Чудесное путешествие Нильса с дикими гусями - Лагерлеф Сельма Оттилия Ловиса - Страница 12
- Предыдущая
- 12/34
- Следующая
А для того чтобы все знали, какое преступление совершил Смирре, самая старая из лисиц откусила ему кончик уха.
Униженный, посрамленный, с откушенным ухом, лис Смирре бросился бежать, а вслед ему несся яростный лай всей лисьей стаи…
Пока звери чинили расправу над лисом Смирре, глухари и тетерева продолжали свою песню. Такой уж характер у этих лесных птиц, — когда они заводят песню, они ничего не видят, не слышат, не понимают.
Наконец и сами певцы устали и замолкли.
Теперь на площадку вышли олени. Это были прославленные борцы.
Боролись сразу несколько пар. Олени сталкивались лбами, рога их переплетались, из-под копыт взлетали камни. Олени бросались друг на друга с таким боевым грозным ревом, что всех зверей и птиц охватывал воинственный дух. Птицы расправляли крылья, звери точили когти. Весна пробуждала во всех новые силы, силы к борьбе и к жизни.
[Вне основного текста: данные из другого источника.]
(** The closure's own test-context parameter: the first name of the first
    parameter field of the function literal. *)
Definition closureParameter (closure : FuncLitNode) : option Ident :=
  match FuncLitType closure with
  | FuncType _ (Some (FieldList _ (Field (id :: _) _ :: _))) _ => Some id
  | _ => None
  end.

(** Following the spec's words: a call whose receiver is the closure's own
    parameter, whose selected member is [Parallel], taking zero arguments. *)
Definition specIsParallelMarker (pass : Pass) (closure : FuncLitNode) (x : Node) : bool :=
  match x with
  | CallExpr (SelectorExpr (NIdent recv) Sel) [] =>
      match closureParameter closure with
      | Some param =>
          String.eqb (Name Sel) "Parallel"
          && match Objects pass recv, Objects pass param with
             | Some a, Some b => Nat.eqb a b
             | _, _ => false
             end
      | None => false
      end
  | _ => false
  end.

Definition specParallelMarker (pass : Pass) (closure : FuncLitNode) : option Pos :=
  option_map NodePos
    (specFirstCall (specIsParallelMarker pass closure) (FuncLitBody closure)).

(** Following the spec's words: a binding that is present and not the blank
    identifier. *)
Definition isDiscarded (binding : option Node) : bool :=
  match binding with
  | Some (NIdent id) => String.eqb (Name id) "_"
  | Some _ => false
  | None => true
  end.

Definition specCollectionLoopVars (Key Value : option Node) : list (option Ident) :=
  map exprToIdent (filter (fun b => negb (isDiscarded b)) [Key; Value]).

(** *** Conditions on a tree under which the call finders do not fault *)

(** The receiver of a call [recv.m(...)] has an object; true of every other
    node. *)
Definition receiverResolves (pass : Pass) (x : Node) : bool :=
  match x with
  | CallExpr (SelectorExpr (NIdent recv) _) _ =>
      match Objects pass recv with
      | Some _ => true
      | None => false
      end
  | _ => true
  end.

(** The callee identifier of a call, when it is named [It], has an object
    that has a package; true of every other node. *)
Definition itCalleeResolves (pass : Pass) (x : Node) : bool :=
  match x with
  | CallExpr Fun _ =>
      match callIdentifierOf Fun with
      | Some id =>
          if String.eqb (Name id) "It" then
            match Objects pass id with
            | Some obj =>
                match PkgPath pass obj with
                | Some _ => true
                | None => false
                end
            | None => false
            end
          else true
      | None => true
      end
  | _ => true
  end.

(** No node of the tree meets the condition. *)
Definition noneOf (matches : Node -> bool) (root : Node) : bool :=
  forallb (fun x => negb (matches x)) (preorder root).

(** The identifiers a counting loop binds: those of the left-hand sides
    that are identifiers or selectors, in order. *)
Definition lhsIdents (lhs : list Node) : list Ident :=
  flat_map (fun e => optToList (exprToIdent (Some e))) lhs.

(** ** Example programs *)
Module Examples.

Definition ident (p : Pos) (name : string) : Node := NIdent (mkIdent p name).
Олени кончили борьбу как раз вовремя, потому что, глядя на них, всем другим тоже хотелось показать свою удаль, и, того гляди, праздник кончился бы всеобщей дракой.
— Теперь очередь журавлей! Теперь очередь журавлей! — пронеслось над Кулабергом.
И вот на площадке появились журавли — большие серые птицы на длинных стройных ногах, с гибкой шеей, с красным хохолком на маленькой точеной головке. Широко раскрыв крылья, журавли то взлетали, то, едва коснувшись земли, быстро кружились на одной ноге. Казалось, на площадке мелькают не птицы, а серые тени. Кто научил журавлей скользить так легко и бесшумно? Может быть, туман, стелющийся над болотами? Может быть, вольный ветер, проносящийся над землей? Или облака, проплывающие в небе?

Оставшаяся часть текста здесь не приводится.